THE PROBLEM |
Repeat each line, word for word, from the one containing "split; [rewrite Eh, list_lookup_alter_eq, Hb;" through the last line of the entries, and include no other output.

MATERIAL PROVIDED |
(** C8: when a ball is available, the chosen ball (the one given, if it
    is in the inventory; the last of the inventory, if none is given) is
    returned, placed at [mouse_pos], out of the inventory, not flagged
    and appended to the world, with the velocity [unit * speed]
    ([speed] is 300.0 by default): the unit vector is (0, -1) when no
    direction is given or when the direction is the zero vector, and the
    direction divided by its length otherwise. *)
Theorem spit_launches_ball g mouse_pos direction speed ball r :
  reachable hypot g ->
  (ball = Some r /\ r ∈ inventory g)
  \/ (ball = None /\ last (inventory g) = Some r) ->
  let v := spit_velocity hypot direction (default 300%float speed) in
  exists g' b pre post,
    spit_ball_from_inventory hypot g mouse_pos direction speed ball
    = (Returns (Some r), g') /\
    heap g !! r = Some b /\
    heap g' !! r = Some (spat mouse_pos v b) /\
    (forall r', r' <> r -> heap g' !! r' = heap g !! r') /\
    balls g' = balls g ++ [r] /\
    inventory g = pre ++ r :: post /\ inventory g' = pre ++ post /\
    (r ∉ inventory g') /\
    (direction = None ->
       v = (0 * default 300 speed, -1 * default 300 speed)%float) /\
    (forall vx vy, direction = Some (vx, vy) ->
       (vx =? 0)%float = true -> (vy =? 0)%float = true ->
       v = (0 * default 300 speed, -1 * default 300 speed)%float) /\
    (forall vx vy, direction = Some (vx, vy) ->
       (hypot vx vy =? 0)%float = false ->
       v = (vx / hypot vx vy * default 300 speed,
            vy / hypot vx vy * default 300 speed)%float).
Proof.
  intros Hg Hsel v. pose proof (reachable_Inv hypot g Hg) as HI.
  pose proof (Inv_distinct_ids g HI) as Hd.
  assert (Hrun : exists g' pre post,
            spit_ball_from_inventory hypot g mouse_pos direction speed ball
            = (Returns (Some r), g')
            /\ spat_from hypot g mouse_pos direction speed r pre post g').
  { destruct Hsel as [[-> Hin] | [-> Hl]].
    - apply list_elem_of_split_l in Hin as (pre & post & E & Hpre).
      destruct (spit_chosen hypot g mouse_pos direction speed r pre post
                  Hd E Hpre) as (g' & Hrun & H).
      eauto.
    - apply last_Some in Hl as [pre E].
      destruct (spit_last hypot g mouse_pos direction speed r pre E)
        as (g' & Hrun & H).
      eauto. }
  destruct Hrun as (g' & pre & post & Hrun & E & E' & Eb & Eh & _).
  rewrite (inv_speed g HI) in Eh. fold v in Eh.
  assert (Hin : r ∈ inventory g).
  { rewrite E. apply elem_of_app. right. apply list_elem_of_here. }
  destruct (Inv_valid_inventory g r HI Hin) as [b Hb].
  exists g', b, pre, post.
  split; [exact Hrun |]. split; [exact Hb |].
  split; [rewrite Eh, list_lookup_alter_eq, Hb; reflexivity |].
  split; [intros r' Hne; rewrite Eh; apply list_lookup_alter_ne; congruence |].
  split; [exact Eb |]. split; [exact E |]. split; [exact E' |].
  split; [| split; [| split]].
  - rewrite E'. pose proof (Inv_NoDup_inventory g HI) as Hnd.
    rewrite E in Hnd. apply NoDup_app in Hnd as (_ & Hdis & Hnd).
    apply NoDup_cons in Hnd as [Hpost _].
    intros [Hp | Hp]%elem_of_app; [| contradiction].
    apply (Hdis r Hp). apply list_elem_of_here.
  - intros ->. reflexivity.
  - intros vx vy -> Hx Hy. subst v. unfold spit_velocity.
    rewrite (hypot_zero vx vy Hx Hy). reflexivity.
  - intros vx vy -> Hh. subst v. unfold spit_velocity.
    rewrite Hh. reflexivity.
Qed.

WORKED SOLUTION |
  split; [rewrite Eh, list_lookup_alter_eq, Hb; reflexivity |].
  split; [intros r' Hne; rewrite Eh; apply list_lookup_alter_ne; congruence |].
  split; [exact Eb |]. split; [exact E |]. split; [exact E' |].
  split; [| split; [| split]].
  - rewrite E'. pose proof (Inv_NoDup_inventory g HI) as Hnd.
    rewrite E in Hnd. apply NoDup_app in Hnd as (_ & Hdis & Hnd).
    apply NoDup_cons in Hnd as [Hpost _].
    intros [Hp | Hp]%elem_of_app; [| contradiction].
    apply (Hdis r Hp). apply list_elem_of_here.
  - intros ->. reflexivity.
  - intros vx vy -> Hx Hy. subst v. unfold spit_velocity.
    rewrite (hypot_zero vx vy Hx Hy). reflexivity.
  - intros vx vy -> Hh. subst v. unfold spit_velocity.
    rewrite Hh. reflexivity.
Qed.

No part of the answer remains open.